Scientists began to uncover a link between sugar and heart disease about 60 years ago, and now, the general consensus among experts is that sugar intake is associated with heart disease risk. Their interest is in the process. One recent study in PLoS One found 1,500 pages of correspondence between sugar executives, which reveal that the industry ensured that all but one member of the government task force on tooth decay was paid off by Big Sugar. Kearns and colleagues also found papers from Harvard professor Mark Hegsted, who directed Sugar Research Foundation studies.
For one thing, there’s motivation and intent.
“Since the late 1970s, the Dietary Guidelines for Americans and its predecessor, the Dietary Goals for the United States, have advised the public to consume less added sugar”. It’s not uncommon in dietary science research, either. He said the JAMA article offered a “useful warning that industry funding is a concern in research as it may bias what is published” and noted that Congress has allocated less and less funding for the past decade. By the 1980s, few scientists focused on the role of sugar in heart disease. Project 226 authors eventually received $6500, or $48,900 in 2016 dollars, from SRF, the report said.
The sugar industry has one goal – to sell more sugar.
The 1960s paper was to review the research on sugar, fat and heart disease but corruption was not far from the minds of the Sugar Research Foundation who, at the time, paid the Harvard researchers the equivalent of $50,000 in today’s money in order to make sugar look more favorable to the public. But it was finally published in 1967.
Almost 50 years later, some nutritionists consider sugar a risk factor for coronary heart disease, though there’s no consensus. In some cases the scientists alleged investigator incompetence or flawed methodology.
“In the review, there was double standard – anything that was written against sugar was hyper-critical while research against fat had a free pass”, Glantz told ABC News of the 1967 review. Studies available today say sugar does plays a role in heart disease. Experimental studies were dismissed for being too dissimilar to real life.

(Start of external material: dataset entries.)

Lemma sectorRegex_exec_Some (sectorKey : string) (groupX groupY : list byte) :
  sectorRegex_exec sectorKey = Some (groupX, groupY) ->
  String.length sectorKey = 13%nat
  /\ exists x y,
       parseFloat groupX = Some x /\ parseFloat groupY = Some y
       /\ (- 9999 <= x <= 9999)%Z /\ (- 9999 <= y <= 9999)%Z.
Proof.
  unfold sectorRegex_exec. intros Hexec.
  assert (Hlen : String.length sectorKey
                 = length (list_byte_of_string sectorKey)).
  { clear. induction sectorKey as [| c s IH]; [reflexivity |].
    cbn [String.length]. rewrite IH. reflexivity. }
  destruct (list_byte_of_string sectorKey)
    as [| s [| e [| c [| s1 [| a1 [| a2 [| a3 [| a4 [| s2 [| b1 [| b2
        [| b3 [| b4 [| extra rest]]]]]]]]]]]]]];
    try discriminate Hexec.
  split; [exact Hlen |].
  destruct (Byte.eqb s "s"%byte && Byte.eqb e "e"%byte && Byte.eqb c "c"%byte
            && isSign s1 && isDigit a1 && isDigit a2 && isDigit a3
            && isDigit a4 && isSign s2 && isDigit b1 && isDigit b2
            && isDigit b3 && isDigit b4) eqn:Hcond; [| discriminate Hexec].
  injection Hexec as <- <-.
  repeat (apply andb_true_iff in Hcond;
          let H := fresh "Hc" in destruct Hcond as [Hcond H]).
  destruct (parseFloat_group s1 a1 a2 a3 a4) as [x [Hx Hrx]]; try assumption.
  destruct (parseFloat_group s2 b1 b2 b3 b4) as [y [Hy Hry]]; try assumption.
  exists x, y. auto.
Qed.

(** X23. Sector files and their coordinates. The file of the sector at
    [(x, y)], named ["sec"], a sign and four digits for [x], a sign and
    four digits for [y], and [".base"] or [".aux"], is read back as that
    sector under the key without the extension. A file name that passes
    the sector pattern always gives two coordinates between -9999 and
    9999 under a key of 13 characters: the check for coordinates that are
    not numbers never fires. *)
Theorem sectorOf_round_trip (f : string) :
  (forall x y,
      (- 9999 <= x <= 9999)%Z -> (- 9999 <= y <= 9999)%Z ->
      sectorOf (sectorName x y +:+ ".base")
      = SectorAt (sectorName x y) x y
      /\ sectorOf (sectorName x y +:+ ".aux")
         = SectorAt (sectorName x y) x y
      /\ isBaseFile (sectorName x y +:+ ".base") = true
      /\ isBaseFile (sectorName x y +:+ ".aux") = true)
  /\ sectorOf f <> CouldNotParse
  /\ (forall sectorKey x y,
        sectorOf f = SectorAt sectorKey x y ->
        sectorKey = sectorKeyOf f
        /\ String.length sectorKey = 13%nat
        /\ (- 9999 <= x <= 9999)%Z /\ (- 9999 <= y <= 9999)%Z)
  /\ (forall sectorKey,
        sectorOf f = UnexpectedSectorKey sectorKey ->
        sectorKey = sectorKeyOf f /\ sectorRegex_exec sectorKey = None).
Proof.
  split; [| split; [| split]].
  - intros x y Hx Hy.
    destruct (sectorKeyOf_extension (sectorName x y))
      as [Hbase [Haux [Hb Ha]]].
    unfold sectorOf. rewrite Hbase, Haux.
    rewrite (sectorRegex_exec_sectorName x y Hx Hy).
    rewrite (parseFloat_signed4 x Hx), (parseFloat_signed4 y Hy).
    auto.
  - unfold sectorOf.
    destruct (sectorRegex_exec (sectorKeyOf f)) as [[groupX groupY] |] eqn:He;
      [| discriminate].
    destruct (sectorRegex_exec_Some _ _ _ He) as [_ [x [y [-> [-> _]]]]].
    discriminate.
  - intros sectorKey x y. unfold sectorOf.
    destruct (sectorRegex_exec (sectorKeyOf f)) as [[groupX groupY] |] eqn:He;
      [| discriminate].
    destruct (sectorRegex_exec_Some _ _ _ He)
      as [Hlen [x' [y' [-> [-> [Hx Hy]]]]]].
    intros [= <- <- <-]. auto.
  - intros sectorKey. unfold sectorOf.
    destruct (sectorRegex_exec (sectorKeyOf f)) as [[groupX groupY] |] eqn:He.
    + destruct (parseFloat groupX); [destruct (parseFloat groupY) |];
        discriminate.
    + intros [= <-]. auto.
Qed.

The American Heart Association now advises limiting added sugars in a diet to help avoid obesity, which can reduce heart health.
Another study, in which rats were given a diet low in fat and high in sugar, was rejected because “such diets are rarely consumed by man”.
“Generally speaking, it is not only unfortunate but a disservice that industry-funded research is branded as tainted”. What is often missing from the dialogue is that industry-funded research has been informative in addressing key issues.
Tobacco, chemical and pharmaceutical companies are widely suspected of influencing research on their products’ health effects, but food companies or their representatives doing the same is somewhat less known. The food industry has and continues to influence nutrition “knowledge” because federal agencies encourage it. It was Kearns who unearthed the industry documents. In July 1965, just after articles linking sucrose – ordinary table sugar – to coronary heart disease appeared in the Annals of Internal Medicine, he approached Hegsted.